The Ku Klux Klan has had a history in the U.S. state of New Jersey since the early part of the 1920s. The Klan was active in the areas of Trenton and Camden and it also had a presence in several of the state's northern counties in the 1920s. It had the most members in Monmouth County, and operated a resort in Wall Township. [1]
The first local chapter of the KKK in New Jersey was organized in 1921, after units had started in New York and Pennsylvania. Arthur Hornbui Bell was the state's first Grand Dragon, and continued serving in that post until the Ku Klux Klan was disbanded in 1944. [1]
As early as 1922, the New Jersey Klan protested Paterson, New Jersey's honored burial of the Roman Catholic priest William N. McNulty, which closed schools during his funeral. They argued that it was a breach of the U.S. legal doctrine of separation of church and state. [2] Mayor Frank J. Van Noort ordered the honors for the respected dean of a major church.
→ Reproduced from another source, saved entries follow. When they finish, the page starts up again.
(* ===== verification/Witnesses.v ===== *)
(** * The properties at concrete inputs

    For every property with hypotheses proved over abstract stores, adapters
    or worlds: an instance in the concrete world of [Scenario], with its
    hypotheses discharged and its conclusion evaluated. *)
From S2P Require Import Prelude GoStrings Json Crypto Money Reference Config Ledger Gateway.
From S2P Require Import Router Scenario RouterProofs Charges ChargesSpec Payload Webhooks.
From S2P Require Import WebhooksSpec Worker Payouts Apps MemStore MemStoreProofs AppsProofs.
From S2P Require Import LocksSpec WorkerSpec WorkerLiveness PayoutsSpec System Http Api Handlers HandlersSpec Wire.

(** ** Charges *)
Abbreviation register w := (register_of (mem w)) (only parsing).


Definition charged_pending : ChargePending :=
  match (run (Initiate charge_service (request "shop" "k1")) (start (script_with "pending"))).1 with
  | Ok (Pending p) => p
  | _ => {| cp_Ref := ""; cp_Gateway := ""; cp_ExternalRef := ""; cp_AuthorizationURL := "" |}
  end.

(** Another charge is made in between. *)
Definition meanwhile : MemWorld :=
  (run (Initiate charge_service (request "shop" "k2")) (charged_world (script_with "pending"))).2.

Lemma Initiate_idempotent_witness :
  let again := run (Initiate charge_service (request "shop" "k1")) meanwhile in
  again.1 = replay_of (cp_Ref charged_pending)
  /\ exchanges again.2 = exchanges meanwhile /\ length (exchanges meanwhile) = 2.
Proof.
  cbv zeta.
  destruct (Initiate_idempotent charge_service idem_key (fun w => register_of (mem w)) exchanges
              (request "shop" "k1") charged_pending (start (script_with "pending")))
    as [(first & ulid & _ & [w Hc] & _)|[_ H]].
  - reflexivity.
  - reflexivity.
  - discriminate.
  - vm_compute. reflexivity.
  - discriminate Hc.
  - destruct (H (request "shop" "k1") meanwhile) as (Hans & _ & Hl); [reflexivity..| |reflexivity|].
    { refine (bool_decide_unpack _ _). vm_compute. exact I. }
    split; [exact Hans|]. split; [exact Hl|vm_compute; reflexivity].
Defined.
(** [recordEvaluationStep(params)] *)
Definition recordEvaluationStep (params : EvaluationStepParams)
    (this : XRay) : IO XRay :=
  recordStep
    (params_step params)
    (params_input params)
    (params_output params)
    (params_reasoning params)
    (Some (mkDecision outcome_evaluate "Evaluation completed"
                      (params_confidence params)))
    (Some [("evaluations"%string,
            JsArray (map evaluation_value (params_evaluations params)))])
    this.

(** [markComplete(finalOutcome?)] *)
Definition markComplete (finalOutcome : option string) (this : XRay)
  : IO XRay :=
  let e := set_status completed (execution this) in
  do now <- Date_now;
  let e := set_completedAt now e in
  let e := set_duration (now - createdAt e) e in
  let e := set_summary (mkSummary (Z.of_nat (length (steps e))) finalOutcome)
                       e in
  ret (mkXRay e).

(** [markFailed(error?)]. [steps[steps.length - 1]] is a lookup by index:
    were it [undefined], the update of its [reasoning] would throw. *)
Definition markFailed (error : option string) (this : XRay) : IO XRay :=
  let e := set_status failed (execution this) in
  do now <- Date_now;
  let e := set_completedAt now e in
  let e := set_duration (now - createdAt e) e in
  if truthy error && (0 <? Z.of_nat (length (steps e)))
  then
    let last := Z.to_nat (Z.of_nat (length (steps e)) - 1) in
    match steps e !! last with
    | Some lastStep =>
        let lastStep :=
          set_reasoning (reasoning lastStep +:+ " [ERROR: " +:+
                         default EmptyString error +:+ "]") lastStep in
        ret (mkXRay (set_steps (<[last := lastStep]> (steps e)) e))
    | None =>
        throw (TypeError "Cannot read properties of undefined")
    end
  else ret (mkXRay e).

(** [serialize()]: the execution object itself. *)
Definition serialize (this : XRay) : IO (XRayExecution * XRay) :=
  ret (execution this, this).

(** [getExecution()] *)
Definition getExecution (this : XRay) : IO (XRayExecution * XRay) :=
  ret (execution this, this).

(** [createXRay(name, executionId?)] *)
Definition createXRay (name : string) (executionId : option string)
  : IO XRay :=
  constructor name executionId.

(* ===================================================================== *)
(** ** Sequences of calls on one builder *)
(* ===================================================================== *)

(** The arguments of one [recordStep] call. *)
Record StepArgs : Type := mkStepArgs {
  arg_stepName : string;
  arg_input : JsRecord;
  arg_output : JsRecord;
  arg_reasoning : string;
  arg_decision : option XRayDecision;
  arg_metadata : option JsRecord
}.

(** One call of a public method on a builder. *)
Inductive Call : Type :=
| CallRecordStep (a : StepArgs)
| CallRecordEvaluationStep (params : EvaluationStepParams)
| CallMarkComplete (finalOutcome : option string)
| CallMarkFailed (error : option string)
| CallSerialize
| CallGetExecution.

Definition perform (c : Call) (this : XRay) : IO XRay :=
  match c with
  | CallRecordStep a =>
      recordStep (arg_stepName a) (arg_input a) (arg_output a)
                 (arg_reasoning a) (arg_decision a) (arg_metadata a) this
  | CallRecordEvaluationStep params => recordEvaluationStep params this
  | CallMarkComplete finalOutcome => markComplete finalOutcome this
  | CallMarkFailed error => markFailed error this
  | CallSerialize => do r <- serialize this; ret (snd r)
  | CallGetExecution => do r <- getExecution this; ret (snd r)
  end.

(** The calls of a caller's program, in order, on the same builder. *)
Fixpoint perform_all (cs : list Call) (this : XRay) : IO XRay :=
  match cs with
  | [] => ret this
  | c :: cs' => do this' <- perform c this; perform_all cs' this'
  end.

(** A caller's whole use of the SDK: create the builder, then call it. *)
Definition session (name : string) (executionId : option string)
    (cs : list Call) : IO XRay :=
  do this <- createXRay name executionId; perform_all cs this.

(** Step numbers are dense: the step at position [i] (from 0) has index
    [i + 1]. *)
Definition dense (l : list XRayStep) : Prop :=
  forall (i : nat) (s : XRayStep), l !! i = Some s -> index s = Z.of_nat i + 1.

(** The step a [recordStep] call builds, given the number of steps already
    recorded and the time of the call. *)
Definition step_of (count : nat) (now : Z) (a : StepArgs) : XRayStep :=
  mkStep (Z.of_nat count + 1) (arg_stepName a) now (arg_input a)
         (arg_output a) (arg_reasoning a) (arg_decision a) (arg_metadata a).

(** The annotation [markFailed] appends to a reasoning text. *)
Definition error_suffix (error : string) : string :=
  " [ERROR: " +:+ error +:+ "]".

(* ===================================================================== *)
(** ** Statements of the specification and sample data *)
(* ===================================================================== *)

(** The execution after [markFailed], but for its steps. *)
Definition failed_with (l : list XRayStep) (now : Z) (e : XRayExecution)
  : XRayExecution :=
  mkExecution (_id e) (executionId e) (name e) failed l (createdAt e)
              (Some now) (Some (now - createdAt e)) (summary e).

(** The annotation rule of [markFailed] as the specification words it: an
    error that is provided, on an execution with at least one step, is
    appended to the reasoning of the last step. *)
Definition markFailed_annotation_claim (error : option string) (this : XRay)
    (w : World) : Prop :=
  forall (e : string) (l : list XRayStep) (s : XRayStep),
    error = Some e ->
    steps (execution this) = l ++ [s] ->
    exists (this' : XRay) (w' : World),
      markFailed error this w = (Normal this', w') /\
      steps (execution this') =
        l ++ [set_reasoning (reasoning s +:+ " [ERROR: " +:+ e +:+ "]") s].

(** The closing fields as the specification words them: all undefined
    while in progress, all defined afterwards. *)
Definition closing_fields_claim (e : XRayExecution) : Prop :=
  (status e = in_progress ->
   completedAt e = None /\ duration e = None /\ summary e = None) /\
  (status e <> in_progress ->
   is_Some (completedAt e) /\ is_Some (duration e) /\ is_Some (summary e)).

(** What holds of the closing fields in every state of a builder. *)
Definition closing_inv (e : XRayExecution) : Prop :=
  (status e = in_progress ->
   completedAt e = None /\ duration e = None /\ summary e = None) /\
  (status e <> in_progress ->
   is_Some (completedAt e) /\ is_Some (duration e)) /\
  (status e = completed -> is_Some (summary e)).
Fixpoint bind {A B} (p : prog A) (f : A -> prog B) : prog B :=
  match p with
  | Ret a => f a
  | Await k => Await (bind k f)
  | GetCosts k => GetCosts (fun c => bind (k c) f)
  | PutCosts c k => PutCosts c (bind k f)
  | Call e k => Call e (fun r => bind (k r) f)
  end.

Declare Scope prog_scope.
Delimit Scope prog_scope with prog.
Notation "x <- p ;; q" := (bind p (fun x => q))
  (at level 100, p at next level, right associativity) : prog_scope.
Notation "p ;; q" := (bind p (fun _ => q))
  (at level 100, right associativity) : prog_scope.
Local Open Scope prog_scope.

(** [await e] for an external awaitable [e]. *)
Definition await {R} (e : extcall R) : prog R := Await (Call e Ret).

(** A synchronous call [e]. *)
Definition call {R} (e : extcall R) : prog R := Call e Ret.

(** [self.costs[key] += amount]: read the dict, then store the sum. *)
Definition add_cost (i : increment) : prog unit :=
  GetCosts (fun c => PutCosts (apply_increment i c) (Ret tt)).

(** One coroutine run alone, to completion. *)
Fixpoint run {A} (w : World) (p : prog A) (c : Costs) : A * Costs :=
  match p with
  | Ret a => (a, c)
  | Await k => run w k c
  | GetCosts k => run w (k c) c
  | PutCosts c' k => run w k c'
  | Call e k => run w (k (answer w e)) c
  end.

(** ** [SmartScrapingWorkflow]: the two adapters and the router *)

(** What an adapter or the router returns: one constructor per dict literal
    of the source. *)
Record Crawl4aiData : Type := {
  markdown : option string;
  extracted : json;
  links : json;
  images : json
}.

Inductive FetchResult : Type :=
| Crawl4aiPage (provider model : string) (cost : Q) (data : Crawl4aiData)
    (proxy_used : option string)
| FirecrawlPage (cost : Q) (data : FirecrawlResponse)
| AdapterError (error : string)
| BothFailed (error url : string).

(** [r['success']]. *)
Definition get_success (r : FetchResult) : bool :=
  match r with
  | Crawl4aiPage _ _ _ _ _ | FirecrawlPage _ _ => true
  | AdapterError _ | BothFailed _ _ => false
  end.

(** [r.get('source')]. *)
Definition get_source (r : FetchResult) : option string :=
  match r with
  | Crawl4aiPage _ _ _ _ _ => Some "crawl4ai"
  | FirecrawlPage _ _ => Some "firecrawl"
  | AdapterError _ | BothFailed _ _ => None
  end.

(** [r.get('cost')]. *)
Definition get_cost (r : FetchResult) : option Q :=
  match r with
  | Crawl4aiPage _ _ cost _ _ | FirecrawlPage cost _ => Some cost
  | AdapterError _ | BothFailed _ _ => None
  end.

(** [r.get('error')]. *)
Definition get_error (r : FetchResult) : option string :=
  match r with
  | Crawl4aiPage _ _ _ _ _ | FirecrawlPage _ _ => None
  | AdapterError error | BothFailed error _ => Some error
  end.

(** [r and r.get('success')] for what an adapter returned, [None] included. *)
Definition succeeded (r : option FetchResult) : bool :=
  match r with
  | Some r => get_success r
  | None => false
  end.

Definition _get_proxy (self : SmartScrapingWorkflow) : prog (option Proxy) :=
  match proxy_pool self with
  | [] => Ret None
  | pool =>
      i <- call (RandomChoice (length pool));;
      Ret (pool !! (i `mod` length pool)%nat)
  end.

Definition _get_llm_config (self : SmartScrapingWorkflow) (env : Environ)
  : string * option string * string :=
  if String.eqb (llm_provider self) "deepseek" then
    ("deepseek", DEEPSEEK_API_KEY env, getenv_default (DEEPSEEK_MODEL env) "deepseek-chat")
  else if String.eqb (llm_provider self) "grok" then
    ("grok", GROK_API_KEY env, getenv_default (GROK_MODEL env) "grok-3-mini")
  else
    ("openai", OPENAI_API_KEY env, getenv_default (OPENAI_MODEL env) "gpt-5-nano").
In 1922, George W. Apgar was the King Kleagle, with state headquarters just outside Newark. [3] [4]
In 1923, the Klan provided funding to the Pillar of Fire Church to found Alma White College in Zarephath, New Jersey. It became "the second institution in the north avowedly run by the Ku Klux Klan to further its aims and principles." Alma White said that the Klan philosophy "will sweep through the intellectual student classes as through the masses of the people." [5] [6] At that time, the Pillar of Fire was publishing the pro-KKK monthly periodical The Good Citizen . [1]
On May 3, 1923, around 12,000 people attended a Klan meeting in Bound Brook, New Jersey. The speakers held a meeting at the Pillar of Fire headquarters in nearby Zarephath where a crowd of angry locals surrounded the church to let them know that they were not welcome. [7] [8]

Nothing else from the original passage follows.